The German-speaking community of Belgium has become the first region to institute a permanent role for randomly-selected everyday citizens as part of how they do democracy.
Led by the local G1000 organisation, newDemocracy was invited to be part of a design advisory group including twelve international members who have designed and operated large scale and influential projects. The model, with some refinements made by the legislature, passed into law on February 25th 2019.
Notably, the citizens’ role is divided into two separate, independently-operating parts. One body of 24 randomly-selected citizens will set the agenda of topics to be considered by a second body. The bureaucracy will then produce an information kit of starting point materials and available experts to assist the second group: 25-50 people in randomly selected ‘juries’ of citizens brought together to find common ground on one of the issues. It is anticipated that up to three such assemblies will be conducted each year.

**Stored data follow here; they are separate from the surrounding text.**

(** Serving one ready client. *)
Lemma serve_one k s i fd (D : server -> Prop) (Q : unit -> server -> Prop) :
  (forall s', fails k -> D s') ->
  client s !! i = Some fd -> 0 <= fd -> in_set fd = true -> length (buf s) = MAXLINE ->
  (forall b, length b = MAXLINE ->
     Q tt (Server (serve_entry id (fun _ => -1) (leaves k) i fd (client s)) (maxi s) (maxfd s)
             (if decide (leaves k fd) then allset s ∖ {[fd]} else allset s) b (trace s ++ handled k fd))) ->
  wpd (let* n' := Read_ k fd in
       if (n' =? 0)%nat then Close_ fd;;; FD_CLR fd;;; put_client (Z.of_nat i) (-1) else Writen_ k fd n') Q D s.
Proof.
  intros HD Hi Hfd Hin Hb HQ. apply wpd_bind. unfold Read_. destruct (reads k fd) as [d|e] eqn:Er;
    [|apply HD; right; right; eauto].
  assert (Hlen : length (splice 0 (take MAXLINE d) (buf s)) = MAXLINE).
  { rewrite splice_length; [done|]. rewrite length_take. lia. }
  apply wpd_bind, wpd_bind, wpd_ret. specialize (HQ _ Hlen). unfold handled, serve_entry, id in HQ. rewrite Er in HQ.
  destruct d as [|x d].
  - assert (leaves k fd) as L by by left. rewrite !decide_True in HQ by done.
    rewrite take_nil. cbn [length Nat.eqb]. unfold FD_CLR. rewrite Hin.
    apply wpd_bind, wpd_modify, wpd_bind, wpd_modify, (wpd_put_client _ i fd); [done|].
    unfold set_client, set_allset, set_buf, record_call. cbn. by rewrite <-app_assoc.
  - assert (~ leaves k fd) as L by (intros [|]; congruence). rewrite !decide_False in HQ by done.
    cbn [take length Nat.eqb MAXLINE].
    apply wpd_bind, wpd_die_if.
    { intros Hw. apply HD. right. right. exists fd. left. by destruct (writes k fd). }
    intros _. unfold wpd, modify, set_buf, record_call. cbn [buf trace client maxi maxfd allset].
    rewrite splice_front in HQ |- *.
    rewrite take_app_length. by rewrite <-app_assoc.
Qed.
Lemma csopen_end_to_end_witness :
  (exists c', csopen 3 true (recv_ufd [RecvEnv true (Some (Message [0; 0] (Some [Rights 12; Creds 0]))) true]) (str "/etc/motd") 0 demo_client = Ret 12 c') /\
  exists d' msgs c', demo_handle (request (str "/etc/xx") 0) demo_daemon = Ret tt d' /\ out d' = pair 5 <$> msgs /\
    csopen 3 true (recv_ufd (deliver id <$> msgs)) (str "/etc/xx") 0 demo_client = Ret (-1) c'.
Proof.
  destruct demo_daemon_ok as (H1 & H2 & H3). split.
  - eexists. vm_compute. reflexivity.
  - destruct (csopen_end_to_end demo_open demo_strerror demo_args demo_senv demo_send_err id 3 (str "/etc/xx") 0 demo_daemon
      (request (str "/etc/xx") 0) 5 501 demo_client H3 (conj eq_refl eq_refl) demo_args_splits H1 H2) as (d' & msgs & c' & A & B & D & _ & _).
    + by apply word_demo.
    + done.
    + done.
    + reflexivity.
    + intros e _. by vm_compute.
    + exists d', msgs, c'. split; [exact A|]. split; [exact B|exact D].
Defined.

Lemma flag_buffers_witness :
  csopen_fe None 0 true (fun _ => NoFuel) (str "x") 536870912 (Client 4 [] (Receiver false 0 0 None [])) = Undef "sprintf".
Proof.
  assert (536870912 <= - 10 ^ 7 \/ 10 ^ 8 <= 536870912) as H by (right; vm_compute; discriminate).
  apply (flag_buffers 0 true (fun _ => NoFuel) (str "x") 536870912 (Client 4 [] (Receiver false 0 0 None []))) in H;
    [exact H|split; [vm_compute; discriminate|vm_compute; reflexivity]|vm_compute; discriminate|discriminate].
Defined.

(** A name with a conversion in it. *)
Example percent_undefined :
  demo_handle (request (str "%n") 0) demo_daemon = Undef "log_msg: no argument for a conversion".
Proof. vm_compute. reflexivity. Qed.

This is an important test environment. New democratic models are challenging to stage ‘in the wild’, and with their vote the German-speaking Parliament has allowed for a critical test: based on this the model can be expected to be refined. newDemocracy participated for exactly this reason: by being involved in trials like this we are best placed to advise government in Australia at the point that they are interested (and permitted) to innovate with their methods of finding representatives and making decisions.
Notably, this decision by the legislature came about following a successful trial of a single Citizens Jury-style process on childcare. This appears to demonstrate the value of project trials as a means to enable subsequent structural implementations.